/---

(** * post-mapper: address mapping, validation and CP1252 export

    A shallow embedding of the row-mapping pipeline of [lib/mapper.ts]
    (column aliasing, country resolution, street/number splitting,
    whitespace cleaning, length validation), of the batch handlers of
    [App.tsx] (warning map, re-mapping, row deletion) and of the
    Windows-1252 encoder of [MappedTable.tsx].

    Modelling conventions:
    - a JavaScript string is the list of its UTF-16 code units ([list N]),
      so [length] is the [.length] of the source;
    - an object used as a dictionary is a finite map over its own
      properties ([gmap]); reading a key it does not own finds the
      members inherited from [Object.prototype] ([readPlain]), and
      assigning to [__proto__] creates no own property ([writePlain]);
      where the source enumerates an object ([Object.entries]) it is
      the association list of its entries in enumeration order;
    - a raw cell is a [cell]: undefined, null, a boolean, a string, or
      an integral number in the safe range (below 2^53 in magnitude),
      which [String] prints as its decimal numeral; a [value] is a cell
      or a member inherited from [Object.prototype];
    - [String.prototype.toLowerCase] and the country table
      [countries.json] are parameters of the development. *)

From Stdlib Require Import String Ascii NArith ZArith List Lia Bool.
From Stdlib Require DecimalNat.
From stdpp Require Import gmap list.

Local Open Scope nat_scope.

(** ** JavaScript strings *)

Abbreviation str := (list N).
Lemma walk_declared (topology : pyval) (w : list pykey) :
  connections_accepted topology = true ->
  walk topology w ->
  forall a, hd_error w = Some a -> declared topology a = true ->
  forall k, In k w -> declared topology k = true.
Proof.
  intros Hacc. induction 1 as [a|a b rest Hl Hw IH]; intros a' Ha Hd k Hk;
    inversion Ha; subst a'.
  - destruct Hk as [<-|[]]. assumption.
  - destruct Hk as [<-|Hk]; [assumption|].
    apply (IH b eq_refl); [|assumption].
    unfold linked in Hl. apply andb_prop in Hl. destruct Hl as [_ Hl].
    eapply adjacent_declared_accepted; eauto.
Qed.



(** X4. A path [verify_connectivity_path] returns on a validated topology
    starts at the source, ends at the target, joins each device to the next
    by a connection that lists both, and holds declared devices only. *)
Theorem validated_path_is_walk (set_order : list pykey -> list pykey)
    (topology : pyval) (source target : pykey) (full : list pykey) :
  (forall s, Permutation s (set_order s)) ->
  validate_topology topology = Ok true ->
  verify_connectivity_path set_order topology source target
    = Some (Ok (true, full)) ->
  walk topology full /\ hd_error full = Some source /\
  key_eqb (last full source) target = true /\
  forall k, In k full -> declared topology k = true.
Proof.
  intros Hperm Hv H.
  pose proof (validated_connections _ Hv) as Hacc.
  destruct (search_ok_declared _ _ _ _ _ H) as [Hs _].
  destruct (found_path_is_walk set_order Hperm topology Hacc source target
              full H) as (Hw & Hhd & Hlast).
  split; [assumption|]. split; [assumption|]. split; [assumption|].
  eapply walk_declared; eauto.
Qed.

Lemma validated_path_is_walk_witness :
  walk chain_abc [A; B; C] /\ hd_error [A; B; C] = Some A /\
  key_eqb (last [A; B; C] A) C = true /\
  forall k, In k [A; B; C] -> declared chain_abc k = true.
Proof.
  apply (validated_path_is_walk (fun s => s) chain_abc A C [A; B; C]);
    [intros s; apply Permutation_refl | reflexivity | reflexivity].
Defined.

\---

Work instructions :: Could you copy every line from the records that has "full" in it?

Answer to this problem ::
    (topology : pyval) (source target : pykey) (full : list pykey) :
    = Some (Ok (true, full)) ->
  walk topology full /\ hd_error full = Some source /\
  key_eqb (last full source) target = true /\
  forall k, In k full -> declared topology k = true.
              full H) as (Hw & Hhd & Hlast).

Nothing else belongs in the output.